Optimization of ultrasound-assisted parthenolide extraction from Tarchonanthus camphoratus leaves using response surface methodology: HPTLC and cytotoxicity analysis

Abstract The aim of this study was to optimize the ultrasonication method for efficient extraction of parthenolide from Tarchonanthus camphoratus leaves using Box–Behnken design for response surface methodology (RSM) and then to validate the method by high performance thin layer chromatography (HPTLC). RSM was used to optimize the extraction parameters, i.e., temperature (25–45 °C), time (35–55 min), and liquid-to-solid ratio (16–24 mL/g), to maximize parthenolide yield. Quantitative estimation of parthenolide in ethanol extract (TCEE) of T. camphoratus leaves was conducted to check the effect of all the three variables and validated by HPTLC method using n-hexane and ethyl acetate (3:1, v/v) as mobile phase. A quadratic polynomial model was found to be most suitable with regard to R (parthenolide yield), with R2/%CV = 0.9973/0.4557. The adjusted R2, predicted R2, and signal-to-noise ratio for R were 0.9937, 0.9870, and 47.94, respectively, indicating a high level of tie-in with adequate signal.
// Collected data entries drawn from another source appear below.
(** The listener of [chrome.webRequest.onCompleted], up to the point
    where it returns: the registry afterwards and the playlist it asked
    [fetchAndParseM3U8] to fetch, if any.  The fetch is started before the
    playlist itself is stored and resolves after the listener has
    returned. *)
Definition onCompleted (now : Z) (videosByTab : Registry) (details : Details.t)
    : Registry * option (str * js Z) :=
  if (negb (Js.truthyNum (Details.tabId details)) ||
      match Details.tabId details with val n => n <? 0 | _ => false end)%bool
  then (videosByTab, None)
  else
    match Details.url details with
    | val url =>
        if (negb (Js.truthyStr (Details.url details)) ||
            Str.startsWith url (lit "data:") || Str.startsWith url (lit "blob:"))%bool
        then (videosByTab, None)
        else
          let contentTypeHeader :=
            findHeader (lit "content-type") (Details.responseHeaders details) in
          let contentType := valueOrEmpty contentTypeHeader in
          (* Check for M3U8/HLS content type *)
          let isM3U8Url := Str.includes url (lit ".m3u8") in
          if (isHLS contentType || isM3U8Url)%bool then
            (* Also add the master playlist *)
            (addVideoToTab now videosByTab (Details.tabId details)
               (Video.mk (val url) undefined (val contentType) (val (lit "hls"))
                  undefined undefined (val true)),
             Some (url, Details.tabId details))
          else
            (* Check for regular video *)
            let hasVideoExt :=
              (Re.test VIDEO_EXTENSIONS url || Re.test SEGMENT_EXTENSIONS url)%bool in
            let hasVideoContentType := Re.test VIDEO_CONTENT_TYPES contentType in
            if (negb hasVideoExt && negb hasVideoContentType)%bool
            then (videosByTab, None)
            else
              let contentLengthHeader :=
                findHeader (lit "content-length") (Details.responseHeaders details) in
              let size := contentLength contentLengthHeader in
              (addVideoToTab now videosByTab (Details.tabId details)
                 (Video.mk (val url) size (val contentType) (val (lit "webRequest"))
                    undefined undefined undefined),
               None)
    | _ => (videosByTab, None)
    end.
There was a strong linear correlation between the predicted and experimental R values (R2 = 0.9973). In TCEE, parthenolide was detected with a Rf value of 0.15 at λmax = 590 nm. The optimized ultrasonic extraction produced 1.010% ± 0.04 %w/w with the following extraction parameters: 38.8 °C (M1), 50-min extraction time (M2), and 20.4-mL/g liquid-to-solid ratio (M3). The obtained results of optimization also endorsed by cytotoxicity results (CC50125.47 μg/mL) on human hepatoma cells (HuH7).